I want to pack a set of rectangles (example):
So that the total height is as low as possible with the constraint that the rectangles must end up in the same column they started in. The rectangles are allowed to "move" through each other to reach the final state, as long as they don't intersect at the end.
Our current algorithm is to process the rectangles from largest height to smallest height, and put them at the lowest y position that's available. Is there a more optimal algorithm?
EDIT: I don't necessarily need the optimal solution, any algorithm that generates a better solution than the current one is interesting. Also, the number of rectangles is around 50.
Suppose you have N
rectangles. For each rectangle i
, let [a_i, b_i]
be the horizontal span, and let h_i
be the height.
Your solution space looks like y_i, i = 1, ..., N
, where the vertical span of rectangle i
is [y_i, y_i + h_i]
.
Without loss of generality, we can constrain y_i >= 0
. We then want to minimize the objective function max{y_i + h_i | i}
.
The constraints you have for non-overlapping rectangles are:
y_i + h_i <= y_j
OR
y_j + h_j <= y_i
for all i != j such that `[a_i, b_i]` and `[a_j, b_j]` intersect
Figuring out which [a_i, b_i]
intersect with each other is easy, so figuring out for which pairs of rectangles to form these constraints should be straightforward.
To get rid of the OR in our constraint, we can create binary dummy variables z_k
for each constraint k
and a "Big M" M
that is sufficiently large and rewrite:
y_i + h_i <= y_j + (z_k)M
y_j + h_j <= y_i + (1-z_k)M
for all i != j such that `[a_i, b_i]` and `[a_j, b_j]` intersect
We can introduce a dummy variable H
and add the constraints y_i + h_i <= H
so that we can rewrite the objective function as minimizing H
.
The resulting optimization problem is:
minimize H
with respect to: y_i, z_k, H
subject to:
(1) y_i + h_i <= y_j + (z_k)M for all i != j such that [a_i, b_i]

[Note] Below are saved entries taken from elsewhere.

(** Whatever page was asked for, the data end in the last page. *)
Lemma write_convert_run s G gs1 h es gs2 lpa buf spare pba0 :
  let last := last_page h in
  ftl g s G -> dl_open g G -> gh_dl G = gs1 ++ (h, es) :: gs2 -> lpa / nr_pgsinblk g = dlb_lba h ->
  in_sequence h es -> writesize g <= arr_len buf -> oobsize g <= arr_len spare ->
  page_spare DATA_BLOCK lpa spare -> reserve 1 s G ->
  wp (write_to (MkTarget (dlb_pba h) (dlb_used h) DEL_OPERATION (arr_len gs1) true) lpa buf spare pba0)
    (fun r s' => r = 0 /\ exists G', written s G last (take (Z.to_nat (writesize g)) buf) s' G' /\ dl_open g G') s.
Proof.
  intros last HF Hopen Hdl Hlba Hseq Hb Hsp Hsl Hres. destruct (last_page_pos h) as [Hlba' Hlast]. fold last in Hlba', Hlast. pose proof (ngp g geo). pose proof Hseq as [Hu _].
  pose proof HF as [F1 F2 F3 F4 F5 F6 F7]. pose proof (mi_inv _ _ _ _ F1) as HI. pose proof F3 as Hok. rewrite Hdl in Hok.
  pose proof (dk_nodup _ _ _ F3) as Hnd. assert (Hin : (h, es) ∈ gh_dl G) by (rewrite Hdl; set_solver).
  destruct (ow_dl _ _ _ (fi_own _ _ _ _ _ HI) _ _ Hin) as [Hc Ho].
  pose proof (tl_told _ _ _ _ (fi_tells _ _ _ _ _ HI)) as HT. pose proof (td_dl _ _ _ _ HT h es Hin) as Hst.
  pose proof (ds_used _ _ _ Hst) as Hu1. cbn [fst] in Hu1.
  set (lba := dlb_lba h) in *. set (bs := option_list (gh_data G lba)) in *.
  assert (Hpb : forall o, gh_data G lba = Some o -> o <> dlb_pba h).
  { intros o E ->. destruct (ow_data _ _ _ (fi_own _ _ _ _ _ HI) _ _ E). congruence. }
  assert (Hmv : moving G lba (dlb_pba h) bs (gs1 ++ gs2)).
  { eapply (moving_group g geo); [exact HI|done|done|by right|]. intros b. unfold bs. rewrite elem_of_option_list.
    split; [intros E; split; [by right|by apply Hpb]|]. by intros [[?|?] ?]. }
  pose proof (mv_bs _ _ _ _ _ Hmv) as Hbs.
  set (G1 := moved lba (dlb_pba h) bs (gs1 ++ gs2) G) in *.
  assert (Ho1 : gh_own G1 (dlb_pba h) = RData lba) by (cbn; by rewrite decide_True).
  unfold write_to. apply wp_bind. eapply (dl_write_run _ G); cbn [wt_block wt_page wt_convert];
    [exact HI|split; [done|lia]| |done|done|apply F1|].
  { apply (er_dl _ _ _ _ (fi_erased _ _ _ _ _ HI) h es); [done|split; [done|lia]|lia]. }
  intros f Hpw. pose proof Hpw as [Hop _ Hcor _]. pose proof (pw_data _ _ _ _ _ _ Hpw) as Hpg. set (s1 := with_flash f s) in *.
  assert (Hds : data_stored g (fl_world f) (dlb_pba h)).
  { right. destruct (pw_spare _ _ _ _ _ _ _ _ Hpw Hsl) as [Hty _]. rewrite Hu in Hty. split; [|exact Hty].
    unfold page_type, spare_at. rewrite (op_page _ _ _ _ _ Hop); [apply Hst|split; [done|lia]|intros [= E]; lia]. }
  assert (HI2 : mt_inv g s1 G1 (gh_data G)).
  { eapply mt_inv_write; [exact F1|exact Hop|by intros i; rewrite Ho|done|done|done|done|done| |exact Hcor].
    eapply (moved_inv g geo); [exact HI|exact Hmv|done|by eapply only_page_block|exact Hds]. }
  pose proof (F4 h es Hin) as Hl. rewrite Hlba, u16_id by apply (go_lba _ _ (dl_ok_group _ _ _ _ _ _ Hok)).
  apply wp_bind. eapply wp_mono; [apply (convert_block_run s1 G1 (gh_data G) lba (dlb_pba h) pba0 HI2 F2 Hl Hc)|].
  { intros o E. destruct (ow_data _ _ _ (fi_own _ _ _ _ _ HI) _ _ E) as [Hoc Hoo]. split; [done|]. split.
    - cbn. rewrite decide_False by (by apply Hpb). rewrite decide_True; [done|]. unfold bs. by rewrite elem_of_option_list.
    - apply (gar_keep g geo (world s)); [done|eapply same_data_page; [exact Hop|by apply Hpb]|].
      by apply gar_stored_data, (td_data _ _ _ _ HT lba). }
  { exact Hres. }
  intros r s2 (-> & G2 & M1 & M2 & M3 & Mb & M4). change (truth 0) with false. cbv iota. apply wp_bind.
  unfold dl_record. cbn [wt_operation wt_index]. apply wp_bind.
  assert (Hdata : gh_data G2 = upd (gh_data G) lba (Some (dlb_pba h))) by by rewrite (mf_gdata _ _ _ _ _ _ M3).
  assert (Hgdl : gh_dl G2 = gs1 ++ gs2) by by rewrite (mf_gdl _ _ _ _ _ _ M3).
  destruct (ftl_deleted g geo s G gs1 h es gs2 (dlb_pba h) s2 G2 lpa (dlb_pba h) HF Hdl M1 M2 (mf_dl _ _ _ _ _ _ M3)
    (mf_maxlp _ _ _ _ _ _ M3) (mf_cnt _ _ _ _ _ _ M3) Hdata Hgdl) as (d' & Hd & HF3).
  unfold onD at 1. apply wp_zoom. unfold wp at 1. rewrite Hd. set (s3 := with_dl d' s2) in *.
  assert (Hsub : sublist (gs1 ++ gs2) (gh_dl G)).
  { rewrite Hdl. apply sublist_app; [done|]. by apply sublist_cons. }
  assert (Hopen3 : dl_open g G2) by (eapply dl_open_sublist; [rewrite Hgdl; exact Hsub|done]).
  assert (HW : written s G last (take (Z.to_nat (writesize g)) buf) s3 G2).
  { split; [done|exact (mf_maxlp _ _ _ _ _ _ M3)|exact (mf_cnt _ _ _ _ _ _ M3)| | | | | | | |].
    8:{ by apply (recorded_convert gs1 h es gs2 G G2 last (dlb_pba h)). }
    7:{ etransitivity; [exact (mf_nd_bad _ _ _ _ _ _ M3)|exact (op_bad _ _ _ _ _ Hop)]. }
    6:{ intros b Hb'. destruct (Mb b Hb') as [Hb1 Hb2]. cbn in Hb1. by repeat case_decide. }
    - eapply (wrote_pages _ _ _ _ last (dlb_pba h) (dlb_used h)).
      + intros x. by apply (place_converted gs1 h es gs2).
      + intros x c q Hne Hx. destruct (place_user g geo s G x c q HF Hx) as [Hcq Hor].
        transitivity (nd_page (world s1) c q).
        * apply (mf_page _ _ _ _ _ _ M3); [done| |].
          -- cbn. repeat case_decide; [done|done|]. by destruct Hor as [-> | ->].
          -- intros Hin'. destruct (decide (x / nr_pgsinblk g = lba)) as [E|E].
             ++ rewrite (place_in_sequence gs1 h es gs2 G x) in Hx; [|done|done|done|done|].
                { injection Hx as <- _. by apply elem_of_option_list, Hpb in Hin'. }
                intros Hm'. apply Hne. rewrite (Z.div_mod x (nr_pgsinblk g)), (Z.div_mod last (nr_pgsinblk g)) by lia.
                congruence.
             ++ destruct (Hbs _ Hin'), Hor; congruence.
        * apply (op_page _ _ _ _ _ Hop); [done|exact (place_below s G gs1 h es gs2 x c q HF Hdl Hx)].
      + rewrite <- Hpg. f_equal. change (world s3) with (world s2). apply (mf_page _ _ _ _ _ _ M3); [split; [done|lia]| |by intros Hx%elem_of_option_list%Hpb].
        by rewrite Ho1.
    - intros k Hk Hr. by apply M4.
    - rewrite Hgdl. pose proof (sublist_arr_len _ _ Hsub). lia.
    - rewrite Hgdl. pose proof (sublist_ents _ _ Hsub). lia.
    - intros u Hpos Hm h' es' Hin'. rewrite Hgdl in Hin'. enough (dlb_used h' <= u) by lia.
      apply (Hm h' es'). eapply sublist_subseteq; [exact Hsub|done]. }
  pose proof (wr_reserve _ _ _ _ _ _ HW 1 ltac:(unfold MAX_RESERVE; lia) Hres) as Hres3. cbn in Hres3.
  assert (Hidx : 0 <= arr_len gs1 < DL_MAX_BLOCKS) by (pose proof (dl_mid_range g _ _ _ _ _ Hok); lia).
  match goal with |- wp _ ?Q _ => change (wp (tail_merge (arr_len gs1)) Q s3) end.
  unfold wp at 1. rewrite (tail_merge_open s3 G2 (arr_len gs1) HF3 Hopen3 Hidx).
  apply (low_space_written _ _ _ _ _ G2); [done|done|by apply reserve_mergeable].
Qed.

y_j + h_j <= y_i + (1-z_k)M and [a_j, b_j] intersect
(2) y_i + h_i <= H for all i
(3) y_i >= 0 for all i
(4) z_k in {0, 1} for all constraints of type (1) k
This is a mixed-integer linear optimization problem. There are general solvers that exist for this type of problem that you can apply directly.
Typically, they will perform tricks like relaxing the binary constraint on z_k
to the constraint that z_k
be in [0,1]
during the algorithm, which turns this into a linear programming problem, which can be solved very efficiently.
I would not advise trying to reinvent those solvers.